Since the focus of the publically available metadata documentation was on contributors rather than library staff, the source for determining metadata standards had to be the institutional repository records themselves. In order to compare the metadata in a standard way, preliminary comparisons of records began with the metadata in the <meta> tags in the <head> element. This was helpful for two reasons. One was that not all of the institutional repositories provided a staff view, so the actual metadata could not be examined and compared appropriately. The other was that the metadata displayed in the <meta> tags represented either Dublin Core unqualified elements or metadata tags from Google Scholar’s recommended metadata schemas, though often tags from both Dublin Core and one other schema were represented. Since the focus of the comparison was identifying metadata practices that would increase discoverability in Google Scholar or be useful for sharing metadata through means such as OAI-PMH, focusing on how the metadata would appear to either a search engine like Google or an OAI-PMH harvester was a helpful exercise. The OAI-PMH protocol is based on the Dublin Core schema; generally speaking, OAI harvesters will only harvest unqualified Dublin Core. In other words, while qualified Dublin Core may be used in a particular institutional repository and provide both additional descriptive information and searching functionality, once harvested, the metadata may lose the additional information provided by qualifier.

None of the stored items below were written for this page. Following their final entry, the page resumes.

(** And whatever the host, a word of the file is read as low byte plus
    256 times high byte. *)
Lemma hostWord_swapped c l h :
  crossSwaps c → 0 ≤ l < 256 → 0 ≤ h < 256 →
  (if CK_CROSS_IS_BIGENDIAN c
   then CK_Cross_Swap16 c (hostWord true (l, h)) else hostWord false (l, h))
  = l + 256 * h.
Proof.
  intros Hc Hl Hh. unfold hostWord. simpl. rewrite !lor_bytes by done.
  destruct (CK_CROSS_IS_BIGENDIAN c); [|lia].
  destruct (Hc (256 * l + h)) as [-> _]; [lia|]. unfold swapped16.
  replace (256 * l + h) with (h + l * 256) by lia.
  rewrite Z.mod_add, Z.div_add by lia. rewrite Z.mod_small, Z.div_small by lia. lia.
Qed.

Lemma writeAt_app a b stream : writeAt (a ++ b) stream = writeAt b (writeAt a stream).
Proof.
  unfold writeAt. simpl.
  set (p := f_pos stream).
  set (old := f_bytes stream ++ replicate (p - length (f_bytes stream)) 0).
  assert (p ≤ length old)%nat as Hold.
  { unfold old. rewrite length_app, length_replicate. lia. }
  assert (length (take p old) = p) as Htake by (rewrite length_take; lia).
  assert (length (take p old ++ a) = (p + length a)%nat) as Hpa
    by (rewrite length_app; lia).
  assert (p + length a ≤ length (take p old ++ a ++ drop (p + length a) old))%nat as Hlen.
  { rewrite !length_app, Htake. lia. }
  replace (p + length a - length (take p old ++ a ++ drop (p + length a) old))%nat
    with 0%nat by lia.
  simpl. rewrite app_nil_r. f_equal; [|rewrite length_app; lia].
  rewrite (app_assoc (take p old) a).
  rewrite (take_app_length' (take p old ++ a) _ (p + length a)) by done.
  rewrite (drop_app_add' (take p old ++ a) _ (p + length a)) by done.
  rewrite drop_drop.
  rewrite <- !app_assoc. do 4 f_equal. rewrite length_app. lia.
Qed.

Lemma fwrite_app a b stream : fwrite (a ++ b) stream = fwrite b (fwrite a stream).
Proof.
  destruct a as [|x a]; [done|]. destruct b as [|y b]; [by rewrite app_nil_r|].
  change (fwrite ((x :: a) ++ y :: b) stream) with (writeAt ((x :: a) ++ y :: b) stream).
  apply writeAt_app.
Qed.

Lemma fwrite_each {A} (enc : A → list Z) (l : list A) (n : nat) stream :
  foldl (λ '(actualCount, stream) v, ((actualCount + 1)%nat, fwrite (enc v) stream))
        (n, stream) l
  = ((n + length l)%nat, fwrite (l ≫= enc) stream).
Proof.
  revert n stream. induction l as [|v l IH]; intros n stream; simpl.
  - by rewrite Nat.add_0_r.
  - rewrite IH. change ((v :: l) ≫= enc) with (enc v ++ (l ≫= enc)).
    rewrite fwrite_app. f_equal. lia.
Qed.

Lemma words_encoded {A} (enc : A → Z * Z) (l : list A) (post : list Z) :
  words (length l) ((l ≫= λ v, [(enc v).1; (enc v).2]) ++ post) = enc <$> l.
Proof.
  induction l as [|v l IH]; [by destruct post|].
  rewrite bind_cons, fmap_cons. cbn [app length words]. rewrite IH.
  by destruct (enc v).
Qed.

Lemma length_encoded {A} (enc : A → Z * Z) (l : list A) :
  length (l ≫= λ v, [(enc v).1; (enc v).2]) = (2 * length l)%nat.
Proof.
  induction l as [|v l IH]; [done|].
  rewrite bind_cons, length_app, IH. simpl. lia.
Qed.

Lemma drop_written bs stream :
  bs ≠ [] →
  ∃ post, drop (f_pos stream) (f_bytes (fwrite bs stream)) = bs ++ post
    ∧ f_pos (fwrite bs stream) = (f_pos stream + length bs)%nat.
Proof.
  intros Hne. destruct bs as [|b bs]; [done|].
  change (fwrite (b :: bs) stream) with (writeAt (b :: bs) stream).
  unfold writeAt. cbn [f_bytes f_pos].
  set (p := f_pos stream).
  set (old := f_bytes stream ++ replicate (p - length (f_bytes stream)) 0).
  assert (length (take p old) = p) as Htake.
  { rewrite length_take. unfold old. rewrite length_app, length_replicate. lia. }
  eexists. split; [|done].
  by rewrite (drop_app_length' (take p old) _ p).
Qed.

(** After a write of two-byte elements and a seek back to where the
    write began, the bytes ahead begin with the elements, and the write
    ended just after them. *)
Lemma written_ahead {A} (enc : A → Z * Z) (l : list A) stream :
  let stream1 := fwrite (l ≫= λ v, [(enc v).1; (enc v).2]) stream in
  let stream2 := (FS_SeekTo stream1 (f_pos stream)).2 in
  f_bytes stream2 = f_bytes stream1
  ∧ f_pos stream1 = (f_pos stream2 + 2 * length l)%nat
  ∧ ∃ post, drop (f_pos stream2) (f_bytes stream2)
            = (l ≫= λ v, [(enc v).1; (enc v).2]) ++ post.
Proof.
  intros stream1 stream2. split; [done|]. cbn [stream2 FS_SeekTo snd f_pos f_bytes].
  destruct l as [|v0 l].
  { cbn. split; [lia|]. by eexists. }
  destruct (drop_written ((v0 :: l) ≫= λ v, [(enc v).1; (enc v).2]) stream)
    as (post & Hdrop & Hpos); [done|].
  rewrite length_encoded in Hpos. split; [done|]. by exists post.
Qed.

EXAMPLES OF METADATA FROM INSTITUTIONAL REPOSITORIES

The records sampled included journal articles deposited in the institutional repositories at seven libraries. E-LIS, a disciplinary repository for library and information science, was also included so as to provide a comparison with a repository using the Eprints platform. See .

Table 1. Repositories Sampled

All of the repositories sampled included either Dublin Core metadata, Highwire Press tags, EPrint tags, bepress tags, or, in some cases, both Dublin Core and one other type of tag. The University of Michigan and Massachusetts Institute of Technology (MIT) included both Dublin Core metadata and Highwire Press tags, since both repositories use the DSpace platform, and Highwire Press tags are incorporated in the metadata schema for DSpace.

The University of Michigan repository, Deep Blue, uses the DSpace repository, which generates both Dublin Core qualified metadata as well as Highwire Press tags. DSpace conventions for metadata include DC.type “Article” as well as Highwire Press tags such as citation_title, as seen in the example in .

Figure 1 University of Michigan example of the <meta> tags in the <head> element.

Figure 1 University of Michigan example of the <meta> tags in the <head> element.

Dublin Core elements that specifically referenced identifying information about the journal where the article appeared included DCTERMS.bibliographicCitation and DC.identifier for the bibliographic citation, and DCTERMS.issued for the publication date. The automatic generation of Highwire Press tags is present in the most recent version of DSpace, provided the institution has not implemented significant customization of metadata fields. This is helpful for new installations of DSpace, but could mean that older records in some DSpace repositories do not make use of the Highwire Press tags.Footnote6 Another repository, Bielefeld University, also made use of Highwire Press tags, including citation_issn for the International Standard Serial Number (ISSN), and citation_pdf_url for links to both the repository version of the article and the publisher’s version—see .

Figure 2 Bielefeld University metadata example.

Figure 2 Bielefeld University metadata example.

Bielefeld’s repository also made use of the DC.identifier tag to enter the Uniform Resource Locator (URL) for the repository record for the article. Bielefeld University’s repository uses the LibreCat platform.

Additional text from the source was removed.